BEGIN

Definition OPERATORS : list (entry Operator) := [
  op "REQUEST_DURATION" Operator.RequestDuration;
  op "REQUEST_TX_DURATION" Operator.RequestTxDuration;
  op "RESPONSE_DURATION" Operator.ResponseDuration;
  op "TIME_TO_FIRST_BYTE" Operator.ResponseDuration;
  op "RESPONSE_TX_DURATION" Operator.ResponseTxDuration;
  op_unsupported "DOWNSTREAM_HANDSHAKE_DURATION" Operator.DownstreamHandshakeDuration;
  op_unsupported "ROUNDTRIP_DURATION" Operator.RoundtripDuration;
  op "BYTES_RECEIVED" Operator.BytesReceived;
  op_unsupported "BYTES_RETRANSMITTED" Operator.BytesRetransmitted;
  op_unsupported "PACKETS_RETRANSMITTED" Operator.PacketsRetransmitted;
  op_unsupported "UPSTREAM_WIRE_BYTES_RECEIVED" Operator.UpstreamWireBytesReceived;
  op_unsupported "UPSTREAM_HEADER_BYTES_RECEIVED" Operator.UpstreamHeaderBytesReceived;
  op "DOWNSTREAM_WIRE_BYTES_RECEIVED" Operator.DownstreamWireBytesReceived;
  op_unsupported "DOWNSTREAM_HEADER_BYTES_RECEIVED" Operator.DownstreamHeaderBytesReceived;
  op "PROTOCOL" Operator.Protocol;
  op "UPSTREAM_PROTOCOL" Operator.UpstreamProtocol;
  op "RESPONSE_CODE" Operator.ResponseCode;
  op "RESPONSE_CODE_DETAILS" Operator.ResponseCodeDetails;
  op "CONNECTION_TERMINATION_DETAILS" Operator.ConnectionTerminationDetails;
  op "BYTES_SENT" Operator.BytesSent;
  op_unsupported "UPSTREAM_WIRE_BYTES_SENT" Operator.UpstreamWireBytesSent;
  op_unsupported "UPSTREAM_HEADER_BYTES_SENT" Operator.UpstreamHeaderBytesSent;
  op "DOWNSTREAM_WIRE_BYTES_SENT" Operator.DownstreamWireBytesSent;
  op_unsupported "DOWNSTREAM_HEADER_BYTES_SENT" Operator.DownstreamHeaderBytesSent;
  op "DURATION" Operator.Duration;
  op_unsupported "COMMON_DURATION" Operator.CommonDuration;
  op_unsupported "CUSTOM_FLAGS" Operator.CustomFlags;
  op "RESPONSE_FLAGS" Operator.ResponseFlags;
  op "RESPONSE_FLAGS_LONG" Operator.ResponseFlagsLong;
  op "UPSTREAM_HOST_NAME" Operator.UpstreamHostName;
  op "UPSTREAM_HOST_NAME_WITHOUT_PORT" Operator.UpstreamHostNameWithoutPort;
  op "UPSTREAM_HOST" Operator.UpstreamHost;
  op "UPSTREAM_CONNECTION_ID" Operator.UpstreamConnectionId;
  op "UPSTREAM_CLUSTER" Operator.UpstreamCluster;
  op "UPSTREAM_CLUSTER_RAW" Operator.UpstreamClusterRaw;
  op "UPSTREAM_LOCAL_ADDRESS" Operator.UpstreamLocalAddress;
  op "UPSTREAM_LOCAL_ADDRESS_WITHOUT_PORT" Operator.UpstreamLocalAddressWithoutPort;
  op "UPSTREAM_LOCAL_PORT" Operator.UpstreamLocalPort;
  op "UPSTREAM_REMOTE_ADDRESS" Operator.UpstreamRemoteAddress;
  op "UPSTREAM_REMOTE_ADDRESS_WITHOUT_PORT" Operator.UpstreamRemoteAddressWithoutPort;
  op "UPSTREAM_REMOTE_PORT" Operator.UpstreamRemotePort;
  op "DOWNSTREAM_LOCAL_ADDRESS" Operator.DownstreamLocalAddress;
  op "DOWNSTREAM_LOCAL_ADDRESS_WITHOUT_PORT" Operator.DownstreamLocalAddressWithoutPort;
  op "DOWNSTREAM_LOCAL_PORT" Operator.DownstreamLocalPort;
  op "DOWNSTREAM_REMOTE_ADDRESS" Operator.DownstreamRemoteAddress;
  op "DOWNSTREAM_REMOTE_ADDRESS_WITHOUT_PORT" Operator.DownstreamRemoteAddressWithoutPort;
  op "DOWNSTREAM_REMOTE_PORT" Operator.DownstreamRemotePort;
  op_unsupported "UPSTREAM_REQUEST_ATTEMPT_COUNT" Operator.UpstreamRequestAttemptCount;
  op_unsupported "UPSTREAM_TLS_CIPHER" Operator.UpstreamTlsCipher;
  op_unsupported "UPSTREAM_TLS_VERSION" Operator.UpstreamTlsVersion;
  op_unsupported "UPSTREAM_TLS_SESSION_ID" Operator.UpstreamTlsSessionId;
  op_unsupported "UPSTREAM_PEER_ISSUER" Operator.UpstreamPeerIssuer;
  op_unsupported "UPSTREAM_PEER_CERT" Operator.UpstreamPeerCert;
  op_unsupported "UPSTREAM_PEER_SUBJECT" Operator.UpstreamPeerSubject;
  op_unsupported "DOWNSTREAM_DIRECT_LOCAL_ADDRESS" Operator.DownstreamDirectLocalAddress;
  op_unsupported "DOWNSTREAM_DIRECT_LOCAL_ADDRESS_WITHOUT_PORT" Operator.DownstreamDirectLocalAddressWithoutPort;
  op_unsupported "DOWNSTREAM_DIRECT_LOCAL_PORT" Operator.DownstreamDirectLocalPort;
  op_unsupported "DOWNSTREAM_DIRECT_REMOTE_ADDRESS" Operator.DownstreamDirectRemoteAddress;
  op_unsupported "DOWNSTREAM_DIRECT_REMOTE_ADDRESS_WITHOUT_PORT" Operator.DownstreamDirectRemoteAddressWithoutPort;
  op_unsupported "DOWNSTREAM_DIRECT_REMOTE_PORT" Operator.DownstreamDirectRemotePort;
  op "CONNECTION_ID" Operator.ConnectionId;
  op "REQUEST_HEADERS_BYTES" Operator.RequestHeadersBytes;
  op "RESPONSE_HEADERS_BYTES" Operator.ResponseHeadersBytes;
  op "REQUESTED_SERVER_NAME" Operator.RequestedServerName;
  op "ROUTE_NAME" Operator.RouteName;
  op_unsupported "UPSTREAM_PEER_URI_SAN" Operator.UpstreamPeerUriSan;
  op_unsupported "UPSTREAM_PEER_DNS_SAN" Operator.UpstreamPeerDnsSan;
  op_unsupported "UPSTREAM_PEER_IP_SAN" Operator.UpstreamPeerIpSan;
  op_unsupported "UPSTREAM_LOCAL_URI_SAN" Operator.UpstreamLocalUriSan;
  op_unsupported "UPSTREAM_LOCAL_DNS_SAN" Operator.UpstreamLocalDnsSan;
  op_unsupported "UPSTREAM_LOCAL_IP_SAN" Operator.UpstreamLocalIpSan;
  op_unsupported "DOWNSTREAM_PEER_URI_SAN" Operator.DownstreamPeerUriSan;
  op_unsupported "DOWNSTREAM_PEER_DNS_SAN" Operator.DownstreamPeerDnsSan;
  op_unsupported "DOWNSTREAM_PEER_IP_SAN" Operator.DownstreamPeerIpSan;
  op_unsupported "DOWNSTREAM_PEER_EMAIL_SAN" Operator.DownstreamPeerEmailSan;
  op_unsupported "DOWNSTREAM_PEER_OTHERNAME_SAN" Operator.DownstreamPeerOthernameSan;
  op_unsupported "DOWNSTREAM_LOCAL_URI_SAN" Operator.DownstreamLocalUriSan;
  op_unsupported "DOWNSTREAM_LOCAL_DNS_SAN" Operator.DownstreamLocalDnsSan;
  op_unsupported "DOWNSTREAM_LOCAL_IP_SAN" Operator.DownstreamLocalIpSan;
  op_unsupported "DOWNSTREAM_LOCAL_EMAIL_SAN" Operator.DownstreamLocalEmailSan;
  op_unsupported "DOWNSTREAM_LOCAL_OTHERNAME_SAN" Operator.DownstreamLocalOthernameSan;
  op_unsupported "DOWNSTREAM_PEER_SUBJECT" Operator.DownstreamPeerSubject;
  op_unsupported "DOWNSTREAM_LOCAL_SUBJECT" Operator.DownstreamLocalSubject;
  op_unsupported "DOWNSTREAM_TLS_SESSION_ID" Operator.DownstreamTlsSessionId;
  op_unsupported "DOWNSTREAM_TLS_CIPHER" Operator.DownstreamTlsCipher;
  op_unsupported "DOWNSTREAM_TLS_VERSION" Operator.DownstreamTlsVersion;
  op_unsupported "DOWNSTREAM_PEER_FINGERPRINT_256" Operator.DownstreamPeerFingerprint256;
  op_unsupported "DOWNSTREAM_PEER_FINGERPRINT_1" Operator.DownstreamPeerFingerprint1;
  op_unsupported "DOWNSTREAM_PEER_SERIAL" Operator.DownstreamPeerSerial;
  op_unsupported "DOWNSTREAM_PEER_CHAIN_FINGERPRINTS_256" Operator.DownstreamPeerChainFingerprints256;
  op_unsupported "DOWNSTREAM_PEER_CHAIN_FINGERPRINTS_1" Operator.DownstreamPeerChainFingerprints1;
  op_unsupported "DOWNSTREAM_PEER_CHAIN_SERIALS" Operator.DownstreamPeerChainSerials;
  op_unsupported "DOWNSTREAM_PEER_ISSUER" Operator.DownstreamPeerIssuer;
  op_unsupported "DOWNSTREAM_PEER_CERT" Operator.DownstreamPeerCert;
  op_unsupported "DOWNSTREAM_TRANSPORT_FAILURE_REASON" Operator.DownstreamTransportFailureReason;
  op "UPSTREAM_TRANSPORT_FAILURE_REASON" Operator.UpstreamTransportFailureReason;
  op_unsupported "HOSTNAME" Operator.Hostname;
  op_unsupported "FILTER_CHAIN_NAME" Operator.FilterChainName;
  op_unsupported "VIRTUAL_CLUSTER_NAME" Operator.VirtualClusterName;
  op_unsupported "TLS_JA3_FINGERPRINT" Operator.TlsJa3Fingerprint;
  op "UNIQUE_ID" Operator.UniqueId;
  op "TRACE_ID" Operator.TraceId;
  op_unsupported "STREAM_ID" Operator.StreamId;
  op "START_TIME" Operator.StartTime;
  op_unsupported "START_TIME_LOCAL" Operator.StartTimeLocal;
  op_unsupported "EMIT_TIME" Operator.EmitTime;
  op_unsupported "EMIT_TIME_LOCAL" Operator.EmitTimeLocal;
  op_unsupported "DYNAMIC_METADATA" Operator.DynamicMetadata;
  op_unsupported "CLUSTER_METADATA" Operator.ClusterMetadata;
  op_unsupported "UPSTREAM_METADATA" Operator.UpstreamMetadata;
  op_unsupported "FILTER_STATE" Operator.FilterState;
  op_unsupported "UPSTREAM_FILTER_STATE" Operator.UpstreamFilterState;
  op_unsupported "DOWNSTREAM_PEER_CERT_V_START" Operator.DownstreamPeerCertVStart;
  op_unsupported "DOWNSTREAM_PEER_CERT_V_END" Operator.DownstreamPeerCertVEnd;
  op_unsupported "UPSTREAM_PEER_CERT_V_START" Operator.UpstreamPeerCertVStart;
  op_unsupported "UPSTREAM_PEER_CERT_V_END" Operator.UpstreamPeerCertVEnd;
  op_unsupported "ENVIRONMENT" Operator.Environment;
  op_unsupported "UPSTREAM_CONNECTION_POOL_READY_DURATION" Operator.UpstreamConnectionPoolReadyDuration;
  op_arg "REQ" (Operator.Request (lit "name"));
  op_arg "RESP" (Operator.Response (lit "name"))].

END

**What is being asked**
Look through the records for the word "ResponseDuration". Every line that has it should be copied.

**Response to this exercise**
  op "RESPONSE_DURATION" Operator.ResponseDuration;
  op "TIME_TO_FIRST_BYTE" Operator.ResponseDuration;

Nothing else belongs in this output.